En los últimos años, indicó Fleming-Milici, las compañías de comida rápida han estado promoviendo acompañamientos y bebidas "saludables" para los niños. Y en el estudio, la mayoría de los padres tenían la intención de comprar comida rápida con una mayor frecuencia debido a esas políticas.

Pero no hubo evidencias de que los padres en realidad compraran más de esas opciones saludables en 2016, frente a 2010.

Los nuevos hallazgos, publicados como resumen de datos el 14 de agosto, se basan en las respuestas a un cuestionario de salud federal en curso. Cada dos años, pregunta a una muestra nacionalmente representativa de estadounidenses sobre su salud y hábitos de estilo de vida.

Encontró que, entre 2015 y 2018, más de un 36 por ciento de todos los niños y adolescentes de 2 a 16 años consumieron comida rápida, y que los adolescentes eran unos mayores consumidores que los niños más pequeños.

También hubo diferencias raciales. Entre los adolescentes, los blancos consumían un promedio de un 15 por ciento de sus calorías diarias en la forma de comida rápida. Esa tasa aumentó a un 18.5 por ciento en los adolescentes hispanos, y a un 21.5 por ciento en los adolescentes negros.

Las compañías de comida, incluyendo a los restaurantes de comida rápida, han aumentado su mercadeo en la televisión dirigida a los negros, según Fleming-Milici. Y, en 2017, los adolescentes negros vieron el doble de anuncios de comida en la televisión que los blancos, apuntó.

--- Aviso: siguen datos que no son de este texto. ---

(** * Thurstonian utility model: estimator, pairwise probability, cross-entropy

    Shallow embedding of the code cells of [thurstonian_model.ipynb].

    Numbers.  Python floats and [np.float64] values are modelled by real
    numbers extended with [+inf], [-inf] and [nan] ([np_float]): arithmetic
    on finite values is exact (rounding, overflow and underflow are not
    modelled), while the two operations by which the notebook can leave the
    finite range, division by zero and logarithm of a non-positive number,
    produce the special values NumPy produces.

    Library code.  [scipy.stats.norm.cdf], the iteration order of a Python
    [set] and [scipy.optimize.minimize] are not code of the notebook; the
    embedding takes them as parameters.  The standard normal distribution
    function itself is [Norm.Phi]. *)

From Stdlib Require Import Reals Lra FunctionalExtensionality.
From stdpp Require Import gmap strings list fin_maps.

Open Scope R_scope.

(** ** Python exceptions and results *)

Inductive py_exn : Type :=
  | ValueError (msg : string)
  | KeyError (key : string)
  | IndexError
  | ZeroDivisionError.

Inductive result (A : Type) : Type :=
  | Ok (a : A)
  | Raise (e : py_exn).

Arguments Ok {A} a.
Arguments Raise {A} e.

#[global] Instance result_ret : MRet result := fun A a => Ok a.

#[global] Instance result_bind : MBind result := fun A B f m =>
  match m with
  | Ok a => f a
  | Raise e => Raise e
  end.

(** [d[k]] on a dict. *)
Definition dict_getitem (d : gmap string R) (k : string) : result R :=
  match d !! k with
  | Some v => Ok v
  | None => Raise (KeyError k)
  end.

(** [l[i]] on a sequence, for a non-negative index. *)
Definition list_getitem {A : Type} (l : list A) (i : nat) : result A :=
  match l !! i with
  | Some v => Ok v
  | None => Raise IndexError
  end.

(** ** NumPy floating-point values *)

Module Np.

Inductive np_float : Type :=
  | Fin (r : R)
  | PInf
  | NInf
  | NaN.

(** The infinity carrying the sign of [a]; [nan] when [a] is zero. *)
Definition signed_inf (a : R) : np_float :=
  if Rlt_dec 0 a then PInf else if Rlt_dec a 0 then NInf else NaN.
(** The context each template is rendered with. *)
Inductive Context :=
| IndexCtx (page_obj : Page Annotated)
| DetailCtx (post : Obj Post) (form : Form (Obj Comment))
            (comments : list (Obj Comment))
| CategoryCtx (category : Obj Category) (page_obj : Page Annotated)
| ProfileCtx (profile : Obj User) (page_obj : Page Annotated)
| PostFormCtx (form : Form (Obj Post))
| CommentFormCtx (form : Form (Obj Comment)) (comment : Obj Comment)
| CommentCtx (comment : Obj Comment).

Inductive Response :=
| Render (template : string) (context : Context)
| Redirect (to : Route).

(** ** Writes *)

Definition set_posts (db : DB) (t : gmap nat Post) : DB :=
  mkDB (users db) (categories db) t (comments db).

Definition set_comments (db : DB) (t : gmap nat Comment) : DB :=
  mkDB (users db) (categories db) (posts db) t.

(** [instance.save()] of a new instance: the database gives it an unused
    primary key. *)
Definition insert_post (db : DB) (p : Post) : DB :=
  set_posts db (<[fresh (dom (posts db)) := p]> (posts db)).

Definition insert_comment (db : DB) (c : Comment) : DB :=
  set_comments db (<[fresh (dom (comments db)) := c]> (comments db)).

(** [instance.save()] of an instance read from the database. *)
Definition update_post (db : DB) (o : Obj Post) : DB :=
  set_posts db (<[pk o := row o]> (posts db)).

Definition update_comment (db : DB) (o : Obj Comment) : DB :=
  set_comments db (<[pk o := row o]> (comments db)).

(** [post.delete()]: the comments of the post go with it. *)
Definition delete_post_cascade (db : DB) (post_pk : nat) : DB :=
  mkDB (users db) (categories db) (delete post_pk (posts db))
       (filter (λ kc, comment_post (snd kc) ≠ post_pk) (comments db)).

(** [comment.delete()] *)
Definition delete_comment_row (db : DB) (comment_pk : nat) : DB :=
  set_comments db (delete comment_pk (comments db)).

(** ** The views *)

Section Views.

(** [forms.py] is not among the sources: the validation of the two model
    forms is a parameter. Given the database, the instance the form
    edits and the data (and files) it is bound to, it returns the
    cleaned fields, or [None] when a field is in error. *)
Variable PostForm_clean :
  DB → option (Obj Post) → QueryDict → QueryDict → option PostFields.
Variable CommentForm_clean :
  DB → option (Obj Comment) → QueryDict → option string.

(** The cleaned fields of a form, when [form.is_valid()]: an unbound
    form is never valid. *)
Definition PostForm_cleaned (db : DB) (form : Form (Obj Post))
  : option PostFields :=
  if is_bound form then
    PostForm_clean db (form_instance form)
      (default [] (form_data form)) (default [] (form_files form))
  else None.

Definition CommentForm_cleaned (db : DB) (form : Form (Obj Comment))
  : option string :=
  if is_bound form then
    CommentForm_clean db (form_instance form) (default [] (form_data form))
  else None.

(** [@login_required]: an anonymous request is sent to the login page
    before the view runs. *)
Definition login_required (request : Request) (db : DB)
    (view : Obj User → Res Response * DB) : Res Response * DB :=
  match request_user db request with
  | Some user => view user
  | None => (Ok (Redirect login), db)
  end.

Definition index (request : Request) (now : Z) (db : DB) : Res Response :=
  let post_list := get_annotated_posts db now (objects (posts db)) false in
  page_obj ← get_paginator request post_list 10;
  Ok (Render "blog/index.html" (IndexCtx page_obj)).

(** The test [post.is_published and post.pub_date <= timezone.now() and
    post.category.is_published] of [post_detail]: the operands are
    evaluated left to right, as far as needed; the attribute access on a
    missing category raises. *)
Definition publication_conditions (db : DB) (now : Z) (post : Obj Post)
  : Res bool :=
  if is_published (fields (row post)) then
    if bool_decide (pub_date (fields (row post)) ≤ now) then
      match post_category db (row post) with
      | Some c => Ok (cat_is_published c)
      | None => Raise AttributeError
      end
    else Ok false
  else Ok false.
Lemma view_never_overstates_witness :
  let env := by_ BUYER (2000 + AFTER_ONE_YEAR) in
  0 <= 4 * 10 ^ 18
    <= balanceOf (after env Withdraw allocated) (msg_sender env)
       - balanceOf allocated (msg_sender env).
Proof.
  apply (view_never_overstates (by_ BUYER (2000 + AFTER_ONE_YEAR)) allocated allocated
           (after (by_ BUYER (2000 + AFTER_ONE_YEAR)) Withdraw allocated) (4 * 10 ^ 18));
    by vm_compute.
Defined.

(** [getTimeUntilRelease] of a non-zero address returns [(0, 0)] for an
    empty lock; otherwise, when the two sums do not overflow, it returns
    for each tranche the time from now to [lockTimestamp] plus the mark,
    or zero when that time is past. *)
Theorem getTimeUntilRelease_closed_form (env : Env) (user : address) (s : State) :
  user ≠ 0 ->
  let l := lockOf s user in
  let now := block_timestamp env in
  (totalAmount l = 0 -> getTimeUntilRelease env user s = (Ok (0, 0), s))
  /\ (totalAmount l ≠ 0 ->
      lockTimestamp l + SEVEN_MONTHS s <= MAX_UINT256 ->
      lockTimestamp l + ONE_YEAR s <= MAX_UINT256 ->
      getTimeUntilRelease env user s
      = (Ok (Z.max 0 (lockTimestamp l + SEVEN_MONTHS s - now),
             Z.max 0 (lockTimestamp l + ONE_YEAR s - now)), s)).
Proof.
  intros Hu. cbv zeta. split.
  - intros H0.
    destruct (getTimeUntilRelease env user s) as [[[a b]|e] s'] eqn:E; revert E;
      unfold getTimeUntilRelease; minv; unfold lockOf in *; (done || lia).
  - intros H0 H7 H1.
    destruct (getTimeUntilRelease env user s) as [[[a b]|e] s'] eqn:E; revert E;
      unfold getTimeUntilRelease; minv; unfold lockOf in *;
      try (exfalso; (done || lia)); repeat f_equal; lia.
Qed.

Lemma getTimeUntilRelease_closed_form_witness :
  let env := by_ OWNER 3000 in
  let l := lockOf allocated BUYER in
  let now := block_timestamp env in
  (totalAmount l = 0 -> getTimeUntilRelease env BUYER allocated = (Ok (0, 0), allocated))
  /\ (totalAmount l ≠ 0 ->
      lockTimestamp l + SEVEN_MONTHS allocated <= MAX_UINT256 ->
      lockTimestamp l + ONE_YEAR allocated <= MAX_UINT256 ->
      getTimeUntilRelease env BUYER allocated
      = (Ok (Z.max 0 (lockTimestamp l + SEVEN_MONTHS allocated - now),
             Z.max 0 (lockTimestamp l + ONE_YEAR allocated - now)), allocated)).
Proof.
  apply (getTimeUntilRelease_closed_form (by_ OWNER 3000) BUYER allocated).
  by vm_compute.
Defined.

(** After a successful [setTimePeriods], [getTimePeriods] returns the two
    values just set, whatever their order; no lock is touched and
    [TimePeriodsSet] is logged with the same values. *)
Theorem setTimePeriods_getTimePeriods (env : Env) (sevenMonthsTime_ oneYearTime_ : Z)
    (s s' : State) :
  setTimePeriods env sevenMonthsTime_ oneYearTime_ s = (Ok tt, s') ->
  getTimePeriods s' = (Ok (sevenMonthsTime_, oneYearTime_), s')
  /\ userLockedTokens s' = userLockedTokens s
  /\ events s' = TimePeriodsSet sevenMonthsTime_ oneYearTime_ :: events s.
Proof.
  unfold setTimePeriods. minv. repeat split.
Qed.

Si los niños de EE. UU. están comiendo más comida rápida, es un motivo de preocupación, dado que la comida típica de hamburguesa y papas fritas en general está llena de grasa, sodio y azúcares.

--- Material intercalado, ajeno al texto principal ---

Lemma JSMap_get_set_ne k k' v m :
  k <> k' -> JSMap.get k' (JSMap.set k v m) = JSMap.get k' m.
Proof.
  intros Hne. induction m as [|[k0 v0] m IH]; simpl.
  - rewrite decide_False; auto.
  - destruct (decide (k0 = k)) as [->|Hne0]; simpl.
    + rewrite !decide_False; auto.
    + destruct (decide (k0 = k')); auto.
Qed.

Lemma JSMap_keys_set_present k v v0 m :
  JSMap.get k m = Some v0 -> JSMap.keys (JSMap.set k v m) = JSMap.keys m.
Proof.
  induction m as [|[k' v'] m IH]; simpl; [discriminate|].
  destruct (decide (k' = k)) as [->|Hne]; simpl; auto.
  intros H. rewrite (IH H). reflexivity.
Qed.

Lemma JSMap_get_modify_eq k f m :
  JSMap.get k (JSMap.modify k f m) = option_map f (JSMap.get k m).
Proof.
  unfold JSMap.modify. destruct (JSMap.get k m) eqn:E; simpl.
  - apply JSMap_get_set_eq.
  - exact E.
Qed.

Lemma JSMap_get_modify_ne k k' f m :
  k <> k' -> JSMap.get k' (JSMap.modify k f m) = JSMap.get k' m.
Proof.
  intros Hne. unfold JSMap.modify. destruct (JSMap.get k m); auto.
  apply JSMap_get_set_ne; auto.
Qed.

Lemma JSMap_keys_modify k f m :
  JSMap.keys (JSMap.modify k f m) = JSMap.keys m.
Proof.
  unfold JSMap.modify. destruct (JSMap.get k m) eqn:E; auto.
  eapply JSMap_keys_set_present; eauto.
Qed.

Lemma JSMap_get_Some_In k v m : JSMap.get k m = Some v -> (k, v) ∈ m.
Proof.
  induction m as [|[k' v'] m IH]; simpl; [discriminate|].
  destruct (decide (k' = k)) as [->|Hne].
  - intros [= ->]. left.
  - intros H. right. auto.
Qed.

Lemma JSMap_get_None_keys k m :
  JSMap.get k m = None <-> k ∉ JSMap.keys m.
Proof.
  induction m as [|[k' v'] m IH]; simpl.
  - split; [intros _; apply not_elem_of_nil | auto].
  - rewrite not_elem_of_cons. destruct (decide (k' = k)) as [->|Hne].
    + split; [discriminate|]. intros [H _]. congruence.
    + rewrite IH. intuition congruence.
Qed.

Lemma JSMap_In_get k v m :
  NoDup (JSMap.keys m) -> (k, v) ∈ m -> JSMap.get k m = Some v.
Proof.
  induction m as [|[k' v'] m IH]; simpl.
  - intros _ H. inversion H.
  - intros Hnd H. apply NoDup_cons in Hnd as [Hnotin Hnd].
    apply elem_of_cons in H as [H|H].
    + injection H as -> ->. rewrite decide_True; auto.
    + destruct (decide (k' = k)) as [->|Hne]; auto.
      exfalso. apply Hnotin. unfold JSMap.keys.
      apply (list_elem_of_fmap_2 fst _ _ H).
Qed.
End JSMap_facts.
(** * prenomscope: accent and phonetic folding of given names

    A shallow embedding of the normalisation scripts
    ([preprocessing/process_data.py], [create_accent_agnostic_parquet.py],
    [create_similar_names_parquet.py], [create_name_variants_parquet.py])
    and of the part of the polars data-frame interface they call, with the
    properties of the folding functions proved over it. *)

From Stdlib Require Import String Ascii.
From Stdlib Require Import List NArith ZArith Bool Lia Arith Permutation.
Import ListNotations.
Local Open Scope N_scope.

(** ** Python strings

    A Python [str] is a sequence of Unicode code points. *)

Definition char := N.
Definition str := list char.

(** The code points of an ASCII literal. *)
Definition of_ascii (s : string) : str :=
  map N_of_ascii (list_ascii_of_string s).

Definition mem (c : char) (cs : str) : bool := existsb (N.eqb c) cs.

Fixpoint str_eqb (a b : str) : bool :=
  match a, b with
  | [], [] => true
  | x :: a', y :: b' => (x =? y) && str_eqb a' b'
  | _, _ => false
  end.

Module Unicode.
Lemma normalizeResults_unit config merged c :
  c ∈ normalizeResults config merged ->
  inUnitInterval (vector_score_norm c) /\ inUnitInterval (bm25_score_norm c).
Proof.
  intros Hc. destruct (normalizeResults_batches config merged) as [Hv Hb].
  split.
  - assert (H : vector_score_norm c ∈ map vector_score_norm (normalizeResults config merged))
      by (apply list_elem_of_fmap; eauto).
    rewrite Hv in H. revert H. apply Forall_forall, normalizeBatch_unit.
  - assert (H : bm25_score_norm c ∈ map bm25_score_norm (normalizeResults config merged))
      by (apply list_elem_of_fmap; eauto).
    rewrite Hb in H. revert H. apply Forall_forall, normalizeBatch_unit.
Qed.

(** What every candidate of a search result satisfies. *)
Lemma performHybridSearch_candidate Math_sqrt docs emb text config c :
  c ∈ performHybridSearch Math_sqrt docs emb text config ->
  inUnitInterval (vector_score_norm c) /\ inUnitInterval (bm25_score_norm c)
  /\ hybrid_score c
     == vector_score_norm c * nVectorWeight config + bm25_score_norm c * nBm25Weight config.
Proof.
  intros Hc. destruct docs as [|d docs].
  - apply list_elem_of_singleton in Hc. subst c. unfold inUnitInterval. simpl.
    repeat split; lra.
  - assert (Hin : c ∈ normalizeResults config
             (mergeResults (fst (scanDocuments Math_sqrt emb text (d :: docs)))
                           (snd (scanDocuments Math_sqrt emb text (d :: docs))))).
    { rewrite <- (Array_sort_perm byHybridScoreDesc).
      eapply elem_of_sublist; [exact Hc|]. apply performHybridSearch_sublist. discriminate. }
    destruct (normalizeResults_unit _ _ _ Hin) as [Hv Hb].
    split; [assumption|]. split; [assumption|].
    rewrite (normalizeResults_elem _ _ _ Hin). reflexivity.
Qed.

Lemma normalizeWeights_bounds (config : RAGConfig) :
  0 <= orDefault (vectorWeight config) (6 # 10) ->
  0 <= orDefault (bm25Weight config) (3 # 10) ->
  0 <= orDefault (hybridWeight config) (1 # 10) ->
  0 <= nVectorWeight (normalizeWeights config)
  /\ 0 <= nBm25Weight (normalizeWeights config)
  /\ 0 <= nHybridWeight (normalizeWeights config)
  /\ nVectorWeight (normalizeWeights config) + nBm25Weight (normalizeWeights config)
     + nHybridWeight (normalizeWeights config) <= 1.
Proof.
  intros Hv Hb Hh. destruct (normalizeWeights_cases config) as (H1 & H0 & Hz).
  cbv zeta in H1, H0, Hz.
  set (v := orDefault (vectorWeight config) (6 # 10)) in *.
  set (b := orDefault (bm25Weight config) (3 # 10)) in *.
  set (h := orDefault (hybridWeight config) (1 # 10)) in *.
  destruct (Qeq_dec (v + b + h) 0) as [E|E].
  - destruct (Hz Hv Hb Hh E) as (-> & -> & ->). repeat split; lra.
  - specialize (H1 E). assert (Hpos : 0 < v + b + h).
    { destruct (Qlt_le_dec 0 (v + b + h)) as [H|H]; [assumption|]. exfalso. apply E. lra. }
    unfold normalizeWeights in *. cbn [nVectorWeight nBm25Weight nHybridWeight] in *.
    fold v b in H1 |- *.
    change (orDefault (hybridWeight config) (orDefault (hybridWeight DEFAULT_CONFIG) 0))
      with h in *.
    rewrite (orIfZero_nonzero _ 1 E) in *.
    repeat split; try (apply Qle_shift_div_l; [assumption|lra]). lra.
Qed.

(** *** The number read from a free-text answer *)

Lemma parseFraction_bounds w : forall num den,
  (0 <= num < Zpos den)%Z ->
  0 <= parseFraction w num den /\ parseFraction w num den < 1.
Proof.
  induction w as [|c w IH]; intros num den Hn; simpl.
  - unfold Qle, Qlt. simpl. lia.
  - destruct (isDigit c) eqn:E; [|unfold Qle, Qlt; simpl; lia].
    apply IH. unfold isDigit in E. apply andb_true_iff in E. destruct E as [E1 E2].
    apply Nat.leb_le in E1, E2. unfold digitValue. lia.
Qed.

Lemma parseFraction_zeros w : forall den,
  allChars isZeroDigit w -> parseFraction w 0 den == 0.
Proof.
  induction w as [|c w IH]; intros den Hw; simpl.
  - reflexivity.
  - destruct Hw as [Hc Hw].
    assert (E : c = "0"%char) by (apply Ascii.eqb_eq; exact Hc). subst c.
    simpl. apply IH, Hw.
Qed.

Lemma litMatches_exact p c : litMatches false p c = true -> c = p.
Proof. intros H. symmetry. apply Ascii.eqb_eq. exact H. Qed.

Lemma numberRegex_capture_unit content caps :
  exec false numberRegex content = Some caps ->
  exists w, caps = [w] /\ inUnitInterval (parseFloat w).
Proof.
  intros H. apply exec_group_sound in H; [|reflexivity].
  destruct H as (w & -> & Hw). exists w. split; [reflexivity|].
  unfold inUnitInterval.
  destruct Hw as [(w1 & w2 & -> & (c & -> & Hc) & Hopt)|(w1 & w2 & -> & (c & -> & Hc) & Hopt)];
    apply litMatches_exact in Hc; subst c.
  - destruct Hopt as [->|(d & ds & -> & (c & -> & Hc) & _ & _)].
    + vm_compute. split; discriminate.
    + apply litMatches_exact in Hc. subst c.
      unfold parseFloat. simpl.
      change (inject_Z (10 * 0 + digitValue "0")) with 0.
      destruct (parseFraction_bounds ds 0 1) as [H0 H1]; [lia|].
      split; lra.
  - destruct Hopt as [->|(d & ds & -> & (c & -> & Hc) & _ & Hz)].
    + vm_compute. split; discriminate.
    + apply litMatches_exact in Hc. subst c.
      unfold parseFloat. simpl.
      change (inject_Z (10 * 0 + digitValue "1")) with 1.
      rewrite (parseFraction_zeros ds 1 Hz). split; lra.
Qed.

Section JudgeRange.

Variable mistral_chat : nat -> string -> string -> ChatOutcome.
Variable JSON_parse : string -> option JudgeJson.

(** The judge keeps to its interface: a structured score is in [[0,1]]. *)
Hypothesis JSON_score_unit : forall s parsed q,
  JSON_parse s = Some parsed -> json_llm_score parsed = Some q -> inUnitInterval q.

Lemma parseJudgeContent_unit content :
  inUnitInterval (fst (parseJudgeContent JSON_parse content)).
Proof.
  unfold parseJudgeContent.
  destruct (exec false jsonRegex content) as [[|m ms]|] eqn:Ej.
  - destruct (exec false numberRegex content) as [caps|] eqn:En; simpl.
    + destruct (numberRegex_capture_unit _ _ En) as (w & -> & Hw). exact Hw.
    + unfold inUnitInterval. split; lra.
  - destruct (JSON_parse m) as [parsed|] eqn:Ep; simpl.
    + destruct (json_llm_score parsed) as [q|] eqn:Eq; simpl.
      * eapply JSON_score_unit; eassumption.
      * unfold inUnitInterval. split; lra.
    + unfold inUnitInterval. split; lra.
  - destruct (exec false numberRegex content) as [caps|] eqn:En; simpl.
    + destruct (numberRegex_capture_unit _ _ En) as (w & -> & Hw). exact Hw.
    + unfold inUnitInterval. split; lra.
Qed.

End JudgeRange.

"Las comidas que tienden a ser ricas en calorías y en grasa, si se consumen de forma regular, pueden contribuir a la obesidad infantil", advirtió Kristi King, dietista pediátrica del Hospital Pediátrico de Texas, en Houston.

Más allá de la obesidad, también hay que considerar si los niños obtienen los nutrientes que necesitan. Si se están llenando de grasa y azúcar, esto puede desplazar a los alimentos ricos en nutrientes, dijo King, que también es vocera de la Academia de Nutrición y Dietética (Academy of Nutrition and Dietetics).

Además, añadió, la niñez es un momento en que las personas pueden desarrollar unos hábitos duraderos respecto a la comida. Si los niños aprenden que recurrir a la comida rápida es la norma, es probable que lo sigan haciendo en la adultez.

Si los padres tienen poco tiempo, las comidas hechas en casa no tienen que ser complejas, según King. Ofreció algunos consejos para facilitar las cosas: prepare parte de la comida el fin de semana (incluso cortar las verduras) para que tenga que hacer menos cosas los noches de semana; haga algunas comidas "individualizadas", en que cada quien haga su propia ensalada, tacos o minipizzas; e implique a los niños en la preparación y la cocción de la comida.

"Convertirlo en un proyecto familiar puede ayudar a ahorrar tiempo y enseñar a los niños unas habilidades que tendrán durante toda la vida", aseguró King.